As you may have heard recently, Texas has become a kind of epicenter of conservative political extremism, as Republicans who control the legislature have pushed through the most restrictive abortion law in the United States, significantly loosened gun laws and passed harsh new voting restrictions. To understand why that’s happening, you have to understand what’s happening in Sugar Land, and in Fort Bend county.
Since 2010, the population in Fort Bend county has just exploded. Last year, the census counted 822,779 people living here, a staggering 40% increase from a decade ago. It’s part of the metro and suburban growth that helped Texas’s population grow by 16% over the last decade, making it one of the fastest-growing places in the US.
The county is also now extremely diverse; it is nearly 32% white, 25% Hispanic or Latino, 21% Asian and 21.3% Black.
“Fort Bend county is probably the most ethnically diverse county in the United States,” Stephen L Klineberg, the founding director of Kinder Institute for Urban Research, who closely studies the demographics of the Houston area, told me. “And so it’s a perfect model for what the American future [will look like].”
Even though Sugar Land is just a short drive from Houston, it is a bona fide city in its own right. There’s a walkable town square with shops and an array of restaurants. In the center is city hall, flanked by a huge plaza and fountains where kids were chasing each other around last night.
“You walk into a new restaurant, you walk into a bar, you walk into a bookstore, you see the diversity in Fort Bend county,” said Mustafa Tameez, a Democratic political strategist. “What used to be just a suburb is now becoming very much like an urban community – highly educated, diverse voters living in close proximity to each other.”
The population isn’t the only thing that’s changing – the politics are too. In 2012, Mitt Romney handily won the county over Barack Obama by about 10 points. But in 2016, Hillary Clinton defeated Donald Trump by six points. In 2018, Beto O’Rourke won the county in his US Senate campaign against Ted Cruz. Biden carried the county in 2020.
In 2018, Democrats won all the top county positions on the ballot, including ousting the county judge, the highest elected position in the county, a Republican incumbent who held the post for a decade.

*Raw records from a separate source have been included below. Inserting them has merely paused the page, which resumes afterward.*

(** ** The writers of [main] in any order *)

Lemma two_writers_keys (ops : Z) :
  0 <= ops <= 100 ->
  fst <$> (writer_calls 1 (Z.to_nat ops) 0 ++ writer_calls 2 (Z.to_nat ops) 0) =
    ((fun j => 100 + j) <$> seqZ 0 ops) ++ ((fun j => 200 + j) <$> seqZ 0 ops).
Proof.
  intros Hops. rewrite fmap_app.
  rewrite !writer_calls_keys_plain by (unfold INT_MAX; lia).
  by rewrite Z2Nat.id by lia.
Qed.

Lemma two_writers_NoDup (ops : Z) :
  0 <= ops <= 100 ->
  NoDup (fst <$> (writer_calls 1 (Z.to_nat ops) 0 ++
                  writer_calls 2 (Z.to_nat ops) 0)).
Proof.
  intros Hops. rewrite two_writers_keys by done.
  apply NoDup_app. split_and!.
  - apply NoDup_fmap_2; [intros x y; lia|apply NoDup_seqZ].
  - intros x Hx1 Hx2.
    apply list_elem_of_fmap in Hx1 as (j1 & -> & Hj1%elem_of_seqZ).
    apply list_elem_of_fmap in Hx2 as (j2 & Heq & Hj2%elem_of_seqZ). lia.
  - apply NoDup_fmap_2; [intros x y; lia|apply NoDup_seqZ].
Qed.

(** X12: the calls of the two writers of [main] (ids 1 and 2, [ops] calls
    each, [ops] at most 100), run one call at a time in any order on a
    freshly initialised table of capacity at least [2 * ops], lose nothing:
    the count ends at [2 * ops] and [lsm_get] finds every key [100 + i] and
    [200 + i] with value ten times the key. *)
Theorem writers_any_order (ops cap : Z) (block : list Entry) (t0 : LSMTree)
    (calls : list (Z * Z)) :
  0 <= ops <= 100 ->
  2 * ops <= cap <= INT_MAX ->
  Z.of_nat (length block) = cap ->
  calls ≡ₚ writer_calls 1 (Z.to_nat ops) 0 ++ writer_calls 2 (Z.to_nat ops) 0 ->
  exists t log,
    (lsm_init (Some block) cap ;; lsm_add_all calls) t0 = Returns tt t log /\
    memtable_count t = 2 * ops /\
    forall i out, 0 <= i < ops ->
      lsm_get (100 + i) out t = Returns (1, (100 + i) * 10) t log_get /\
      lsm_get (200 + i) out t = Returns (1, (200 + i) * 10) t log_get.
Proof.
  intros Hops Hcap Hlen Hperm.
  destruct (lsm_init_inv t0 block cap) as (ti & Hrun0 & Hc0 & Hmax0 & Hal0 & Hinv0);
    [lia|done|].
  assert (Hcalls : Z.of_nat (length calls) = 2 * ops).
  { rewrite Hperm, length_app, !writer_calls_length. lia. }
  assert (Hkeys : forall k, k ∈ (fst <$> calls) <->
            exists j, 0 <= j < ops /\ (k = 100 + j \/ k = 200 + j)).
  { intros k. rewrite Hperm, two_writers_keys, elem_of_app by done.
    rewrite !list_elem_of_fmap. setoid_rewrite elem_of_seqZ. split.
    - intros [(j & -> & Hj)|(j & -> & Hj)]; exists j; split; try lia; eauto.
    - intros (j & Hj & [-> | ->]); [left|right]; exists j; split; try done; lia. }
  destruct (lsm_add_all_fresh calls ti Hal0 Hinv0)
    as (t & log & Hrun & Hcount & _); [lia| | |].
  { rewrite Hperm. by apply two_writers_NoDup. }
  { apply Forall_forall. intros kv _ i e Hi. lia. }
  destruct (calls_run_values calls ti Hal0 Hinv0)
    as (t2 & l2 & Hrun2 & _ & _ & Hvals); [lia| |].
  { rewrite Hperm. apply Forall_app. split; apply writer_calls_values. }
  rewrite Hrun in Hrun2. inversion Hrun2; subst t2 l2. clear Hrun2.
  exists t, ([RwlockInit] ++ log).
  split; [by apply (bind_returns _ _ t0 ti t tt tt)|]. split; [lia|].
  intros i out Hi.
  destruct (Hvals (100 + i)) as (i1 & e1 & Hfm1 & Hv1).
  { apply Hkeys. exists i. eauto. }
  destruct (Hvals (200 + i)) as (i2 & e2 & Hfm2 & Hv2).
  { apply Hkeys. exists i. eauto. }
  rewrite writer_value_plain in Hv1, Hv2
    by (unfold int_range, INT_MIN, INT_MAX in *; lia).
  rewrite <- Hv1, <- Hv2. split; by eapply lsm_get_hit.
Qed.

Lemma writers_any_order_witness :
  0 <= 2 <= 100 /\ 2 * 2 <= 5 <= INT_MAX /\
  Z.of_nat (length (replicate 5 (mkEntry 9 9 9))) = 5 /\
  [(200, 2000); (100, 1000); (201, 2010); (101, 1010)] ≡ₚ
    writer_calls 1 (Z.to_nat 2) 0 ++ writer_calls 2 (Z.to_nat 2) 0 /\
  exists t log,
    (lsm_init (Some (replicate 5 (mkEntry 9 9 9))) 5 ;;
     lsm_add_all [(200, 2000); (100, 1000); (201, 2010); (101, 1010)])
      tree_zero = Returns tt t log /\
    memtable_count t = 2 * 2 /\
    forall i out, 0 <= i < 2 ->
      lsm_get (100 + i) out t = Returns (1, (100 + i) * 10) t log_get /\
      lsm_get (200 + i) out t = Returns (1, (200 + i) * 10) t log_get.
Proof.
  assert (Hops : 0 <= 2 <= 100) by done.
  assert (Hcap : 2 * 2 <= 5 <= INT_MAX) by done.
  assert (Hlen : Z.of_nat (length (replicate 5 (mkEntry 9 9 9))) = 5) by done.
  assert (Hperm : [(200, 2000); (100, 1000); (201, 2010); (101, 1010)] ≡ₚ
            writer_calls 1 (Z.to_nat 2) 0 ++ writer_calls 2 (Z.to_nat 2) 0).
  { change (writer_calls 1 (Z.to_nat 2) 0 ++ writer_calls 2 (Z.to_nat 2) 0)
      with [(100, 1000); (101, 1010); (200, 2000); (201, 2010)].
    apply (Permutation_trans
             (l' := [(100, 1000); (200, 2000); (201, 2010); (101, 1010)]));
      [apply perm_swap|].
    apply perm_skip.
    apply (Permutation_trans (l' := [(200, 2000); (101, 1010); (201, 2010)]));
      [apply perm_skip, perm_swap|apply perm_swap]. }
  split; [exact Hops|]. split; [exact Hcap|]. split; [exact Hlen|].
  split; [exact Hperm|].
  exact (writers_any_order 2 5 _ tree_zero _ Hops Hcap Hlen Hperm).
Defined.

(** ** The report of [main] *)

Lemma stdout_lines_Stdout (lines : list string) :
  stdout_lines (Stdout <$> lines) = lines.
Proof.
  induction lines as [|x lines IH]; [done|].
  rewrite fmap_cons. simpl. by rewrite IH.
Qed.

Lemma report_loop_run (t : LSMTree) (todo n : nat) :
  (n + todo <= length (memtable t))%nat ->
  report_loop todo (Z.of_nat n) t =
    Returns tt t (Stdout <$> report_lines (take todo (drop n (memtable t)))).
Proof.
  revert n. induction todo as [|todo IH]; intros n Hlen; [done|].
  destruct (lookup_lt_is_Some_2 (memtable t) n) as [e He]; [lia|].
  simpl. unfold bind at 1. rewrite load_nat, He, (drop_S _ e n He). simpl.
  unfold report_lines. rewrite filter_cons.
  unfold bind at 1. rewrite succ_of_nat.
  destruct (Z.eqb_spec (in_use e) 0) as [Hz|Hnz].
  - rewrite decide_False by (intros H; by apply H).
    unfold ret. rewrite IH by lia. done.
  - rewrite decide_True by done. unfold printf, emit.
    rewrite IH by lia. done.
Qed.

Lemma slot_first_match (t : LSMTree) (i : nat) (e : Entry) :
  table_inv t -> Z.of_nat i < memtable_count t -> memtable t !! i = Some e ->
  first_match (key e) t i e.
Proof.
  intros [_ Hu _ Hd] Hi He. unfold first_match, match_at. split_and!; try done.
  - apply matches_true. eauto.
  - intros j e' Hj He'. destruct (matches (key e) e') eqn:Hm; [|done].
    apply matches_true in Hm as [Hu' Hk].
    assert (j = i) by (apply (Hd j i e' e); eauto). lia.
Qed.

The winning candidate was KP George, an Indian-American immigrant and Democrat, who was trounced when he ran for county treasurer in 2010 and then became a commissioner on the school board in 2014. He decided to run for judge when he saw how many people supported Hillary Clinton in 2016. “That was an eye opener,” he told me over the phone a few weeks ago.
These are the kinds of elections that are scaring Republicans in Texas, who still maintain complete control over state government. And it helps explain why they are imposing such extreme policies in the state legislature.
“There’s been explosive growth in the suburbs of Texas and that is driving through the change in politics that is creating this kind of last hurrah kind of thing for people like [Texas Lieutenant Governor] Dan Patrick, and Governor Abbott and others that are trying to get as many conservative things as they can possibly get done. Because it’s not a reflection of the population and where the population is headed,” Tameez said.
Klineberg, the demographer, added that there was no way for Republicans to stop the kind of demographic change happening in Fort Bend county. “The Republicans see the handwriting on the wall,” he said.